庞劲东有充足的理由认定这是一个圈套,但是已经沒有时间详细对史忱进行解释。几个打头阵的雪豹突击队员观察了一下四周,确定沒有可疑的动静之后,就要破门而入了。
庞劲东见状,伸手一把夺过史忱的对讲机,史忱近乎本能的想要抢回來,却不料被庞劲东当胸一拳打倒在地。
有几名突击队员留在庞劲东和史忱的身边,负责安全保卫和作为后备力量增援前方,他们沒有料到敌人还不见踪影,两个指挥官却先打起來了。
在他们接受的各种严格训练中,唯独沒有如何处置这样的局面,结果一个个傻呆呆的站在那里,不知道该做什么才好。
庞劲东捂着自己的胸口,惊讶的看着庞劲东:“你到底要干什么?”
庞劲东不再理会史忱,立即拿起对讲机喊到:“所有人听着,马上取消行动,迅速撤离…重复一遍,迅速撤离…”
庞劲东的喊话非常及时,几个队员即将扣动扳机的时候,听到耳机里传來这个新的命令。
虽然他们听出这不是史忱的声音,但还是习惯性的服从了,所有人立即收拢队形,在互相掩护着的同时开始向外围撤退,一切都如推进时候的样子,只是速度就要快了许多。
庞劲东话音刚落不过几秒钟的功夫,突然传來了一阵猛烈的爆炸声,震得所有人的耳膜嗡嗡作响,紧接着一阵地动山摇传來,震动幅度之大让人几乎无法站立,同时感到剧烈的头晕恶心。
在场的人毕竟都是受过严格训练的,很快就反应了过來,一起趴倒在地,向爆炸传來的方向张望过去。
爆炸声正是从那栋民居传來的,此时那栋民居早已不见了踪影,取而代之的是一团浓密的黑烟,其中闪着剧烈的火光。
爆炸掀起了许多砖块瓦砾,此时正拖着细细的烟尘纷纷从天上掉落下來,形成了一朵小型的蘑菇云。
如果只看这个景象,会让人不禁联想到世界末日,如果观察周围的一切,会让人感到这是世界末日的预演。
那栋民居附近的所有东西全部被扫平,碗口粗的大树被连根拔起,断成数节落在地上。
根据事后的调查证实,这场爆炸让附近村落的很多房屋受损,轻则窗户粉碎,重则屋梁坍塌。

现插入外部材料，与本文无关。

(* ===== verification/MmapAlloc.v ===== *)
(** * The search for free addresses ([__vm_alloc])

    [__vm_alloc] looks for [npage] pages without an entry, from the break to the end of the
    user's part.  It tests the first page of a window and then the others from the last one
    down, and continues after a page that is in use; it returns the lowest window there is. *)

From S2P Require Import Prelude File PageTable Mmap MmapInv.
From stdpp Require Import base list list_numbers.
From Stdlib Require Import ZArith Lia.
#[local] Open Scope Z_scope.
#[local] Open Scope c_scope.
#[local] Open Scope bool_scope.

Section Alloc.
Context {H : Type}.

Definition free_page (s : vm H) (a : Z) : bool := entry s (vpn a) =? 0.

(** A window of [npage] free pages at [a]. *)
Definition free_window (s : vm H) (npage a : Z) : Prop :=
  forall i, 0 <= i < npage -> free_page s (a + RISCV_PGSIZE * i) = true.

Lemma run_va_avail (s : vm H) a : tree (area s) -> __va_avail a s = Ok (free_page s a, s).
Proof.
  intros T; unfold __va_avail, seq_op; rewrite run_walk_area; unfold read_pte, give, free_page.
  destruct (slot (area s) a) as [p|] eqn:S.
  - rewrite (entry_slot s a p S), (proj2 (Z.eqb_neq p 0) (slot_not_null _ _ _ T S)); reflexivity.
  - rewrite (entry_no_slot s a S); reflexivity.
Qed.

(** The inner loop stops at the last page in use after the first one. *)
Lemma run_avail_down (s : vm H) fuel first k :
  tree (area s) -> 0 <= first -> first + RISCV_PGSIZE * Z.of_nat k < 2 ^ 63 -> (k < fuel)%nat ->
  exists j, 0 <= j <= Z.of_nat k /\
    avail_down fuel first (first + RISCV_PGSIZE * Z.of_nat k) s = Ok (first + RISCV_PGSIZE * j, s) /\
    (0 < j -> free_page s (first + RISCV_PGSIZE * j) = false) /\
    (forall i, j < i <= Z.of_nat k -> free_page s (first + RISCV_PGSIZE * i) = true).
Proof.
  intros T F; revert fuel; induction k as [|k IH]; intros [|fuel] B Hk; try lia; cbn [avail_down].
  - exists 0; rewrite Z.mul_0_r, Z.add_0_r, Z.ltb_irrefl; split; [lia|].
    split; [unfold give; do 3 f_equal; lia|]; split; intros; lia.
  - change RISCV_PGSIZE with 4096 in B; set (a := first + RISCV_PGSIZE * Z.of_nat (S k)).
    rewrite (proj2 (Z.ltb_lt first a)) by (unfold a; change RISCV_PGSIZE with 4096; lia).
    unfold seq_op; rewrite run_va_avail by exact T; destruct (free_page s a) eqn:E.
    + replace (u64 (a - RISCV_PGSIZE)) with (first + RISCV_PGSIZE * Z.of_nat k)
        by (unfold a; change RISCV_PGSIZE with 4096; rewrite u64_small; lia).
      destruct (IH fuel) as (j & Hj & Ej & Nj & Aj);
        [change RISCV_PGSIZE with 4096; lia | lia |]; exists j.
      split; [lia|]; split; [exact Ej|]; split; [exact Nj|]; intros i Hi.
      destruct (Z.eq_dec i (Z.of_nat (S k))) as [->|N]; [exact E | apply Aj; lia].
    + exists (Z.of_nat (S k)); split; [lia|]; split; [reflexivity|]; split; [auto | intros; lia].
Qed.

(** The outer loop: the lowest window from [a] on. *)
Lemma run_vm_alloc_loop (s : vm H) npage last fuel a :
  tree (area s) -> 1 <= npage -> 0 <= a -> last + RISCV_PGSIZE * npage <= 2 ^ 40 ->
  a <= last + RISCV_PGSIZE * npage -> last - a < RISCV_PGSIZE * (Z.of_nat fuel - 1) ->
  (1 <= fuel)%nat ->
  exists r, vm_alloc_loop fuel npage last a s = Ok (r, s) /\
    ((r = 0 /\ forall i, 0 <= i -> a + RISCV_PGSIZE * i <= last ->
                 ~ free_window s npage (a + RISCV_PGSIZE * i)) \/
     exists j, 0 <= j /\ r = a + RISCV_PGSIZE * j /\ r <= last /\ free_window s npage r /\
       forall i, 0 <= i < j -> ~ free_window s npage (a + RISCV_PGSIZE * i)).
Proof.
  intros T N; revert a; induction fuel as [|fuel IH]; intros a A0 B A1 F F1; [lia|].
  cbn [vm_alloc_loop]; destruct (Z.leb_spec a last) as [La|La].
  2:{ exists 0; split; [reflexivity|]; left; split; [reflexivity|]; intros i Hi.
      change RISCV_PGSIZE with 4096; lia. }
  (* the search goes on after the page a + k, which no window in between avoids *)
  assert (Go : forall k, 0 <= k < npage ->
            (forall i, 0 <= i <= k -> ~ free_window s npage (a + RISCV_PGSIZE * i)) ->
            exists r, vm_alloc_loop fuel npage last (u64 (a + RISCV_PGSIZE * k + RISCV_PGSIZE)) s
                        = Ok (r, s) /\
    ((r = 0 /\ forall i, 0 <= i -> a + RISCV_PGSIZE * i <= last ->
                 ~ free_window s npage (a + RISCV_PGSIZE * i)) \/
     exists j, 0 <= j /\ r = a + RISCV_PGSIZE * j /\ r <= last /\ free_window s npage r /\
       forall i, 0 <= i < j -> ~ free_window s npage (a + RISCV_PGSIZE * i))).
  { intros k Hk W; assert (Sh : forall i, a + RISCV_PGSIZE * k + RISCV_PGSIZE + RISCV_PGSIZE * i
                                        = a + RISCV_PGSIZE * (k + 1 + i)) by (intros; ring).
    change RISCV_PGSIZE with 4096 in *; rewrite u64_small by lia.
    destruct (IH (a + 4096 * k + 4096)) as (r & Er & Hr); try lia; exists r; split; [exact Er|].
    destruct Hr as [[R0 Nw]|(j & J0 & J1 & J2 & J3 & J4)].
    - left; split; [exact R0|]; intros i Hi Li; destruct (Z.le_gt_cases i k); [apply W; lia|].
      specialize (Nw (i - k - 1)); rewrite Sh in Nw;
        replace (k + 1 + (i - k - 1)) with i in Nw by lia.
      apply Nw; lia.
    - right; exists (k + 1 + j); rewrite Sh in J1; repeat split; try assumption; try lia.
      intros i Hi; destruct (Z.le_gt_cases i k); [apply W; lia|].
      specialize (J4 (i - k - 1)); rewrite Sh in J4;
        replace (k + 1 + (i - k - 1)) with i in J4 by lia.
      apply J4; lia. }
  unfold seq_op; rewrite run_va_avail by exact T; destruct (free_page s a) eqn:E; cbn [negb].
  - destruct (run_avail_down s (S (Z.to_nat npage)) a (Z.to_nat (npage - 1)) T A0)
      as (j & Hj & Ej & Nj & Aj); [change RISCV_PGSIZE with 4096 in *; lia | lia |].
    rewrite Z2Nat.id in * by lia.
    replace (u64 (a + (npage - 1) * RISCV_PGSIZE)) with (a + RISCV_PGSIZE * (npage - 1))
      by (change RISCV_PGSIZE with 4096 in *; rewrite u64_small; lia).
    rewrite Ej; destruct (Z.ltb_spec a (a + RISCV_PGSIZE * j)) as [J|J].
    + apply (Go j); [lia|]; intros i Hi W; specialize (W (j - i) ltac:(lia)).
      replace (a + RISCV_PGSIZE * i + RISCV_PGSIZE * (j - i)) with (a + RISCV_PGSIZE * j) in W by ring.
      rewrite Nj in W; [discriminate|]; change RISCV_PGSIZE with 4096 in J; lia.
    + assert (j = 0) as -> by (change RISCV_PGSIZE with 4096 in J; lia).
      rewrite Z.mul_0_r, Z.add_0_r; exists a; split; [reflexivity|]; right; exists 0.
      rewrite Z.mul_0_r, Z.add_0_r; repeat split; try lia; intros i Hi.
      destruct (Z.eq_dec i 0) as [->|Ni]; [rewrite Z.mul_0_r, Z.add_0_r; exact E | apply Aj; lia].
  - specialize (Go 0); rewrite Z.mul_0_r, Z.add_0_r in Go; apply Go; [lia|]; intros i Hi W.
    specialize (W 0 ltac:(lia)); assert (i = 0) as -> by lia; rewrite Z.mul_0_r, !Z.add_0_r in W.
    congruence.
Qed.

(** The lowest window from the break on that ends by [mmap_max]. *)
Definition first_fit (s : vm H) (npage a : Z) : Prop :=
  exists j, 0 <= j /\ a = brk (current s) + RISCV_PGSIZE * j /\
    a + RISCV_PGSIZE * npage <= mmap_max (current s) /\ free_window s npage a /\
    forall i, 0 <= i < j -> ~ free_window s npage (brk (current s) + RISCV_PGSIZE * i).

Definition no_fit (s : vm H) (npage : Z) : Prop :=
  forall i, 0 <= i ->
    brk (current s) + RISCV_PGSIZE * i + RISCV_PGSIZE * npage <= mmap_max (current s) ->
    ~ free_window s npage (brk (current s) + RISCV_PGSIZE * i).

Lemma run_vm_alloc (s : vm H) npage :
  tree (area s) -> 0 <= brk (current s) <= mmap_max (current s) -> mmap_max (current s) <= 2 ^ 40 ->
  1 <= npage -> RISCV_PGSIZE * npage <= mmap_max (current s) ->
  exists r, __vm_alloc npage s = Ok (r, s) /\ ((r = 0 /\ no_fit s npage) \/ first_fit s npage r).
Proof.
  intros T B M N F; set (last := mmap_max (current s) - RISCV_PGSIZE * npage).
  unfold __vm_alloc; replace (u64 (mmap_max (current s) - npage * RISCV_PGSIZE)) with last
    by (unfold last; change RISCV_PGSIZE with 4096 in *; rewrite u64_small; lia).
  edestruct (run_vm_alloc_loop s npage last) as (r & E & C); [exact T | exact N | apply B | ..].
  5:{ exists r; split; [exact E|]; destruct C as [[R0 W]|(j & J0 & J1 & J2 & J3 & J4)].
      - left; split; [exact R0|]; intros i Hi Li; apply W; [exact Hi | unfold last; lia].
      - right; exists j; repeat split; try assumption; unfold last in J2; lia. }
  1-2, 4: try (unfold last; lia); lia.
  set (start := brk (current s)); clearbody start last; clear; change RISCV_PGSIZE with 4096.
  Z.div_mod_to_equations; lia.
Qed.
End Alloc.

史忱傻傻的看着眼前的这一切,讷讷的问道:“怎……怎么会这样?”
庞劲东站起身來,伸出手将史忱也拉了起來,然后通过对讲机命令道:“所有人员注意,立即查看是否有人伤亡…”
听到庞劲东的喊话,史忱才从震惊中清醒过來,目光复杂的看了过來:“你……”
庞劲东把对讲机还给史忱,冷冷地说:“现在我把指挥权还给你…”
史忱沒有去接对讲机,而是默然了片刻之后,重重的说出了两个字:“谢谢…”
“有什么可谢的…”庞劲东将对讲机塞到史忱的手里,然后拍了拍史忱身上的尘土,略带歉意的说:“对不起…”
庞劲东的道歉是因为刚才打了史忱,而此时的史忱早已忘记了刚才的一拳,心中只剩下对庞劲东的巨大感激。
因为如果不是庞劲东刚才果断的举动,那么雪豹突击队将会遭受严重损失,而负责指挥这次行动的史忱难辞其咎。
这不仅意味着许多士兵的生命将会无辜葬送,也意味着史忱的个人履历上多了一个抹不去的污点,严重影响到今后的任何升迁和提职。
从两个人相识开始,史忱就一直很佩服庞劲东,今天的事情加深了这种佩服,使得庞劲东在史忱心里具有不可质疑的权威性。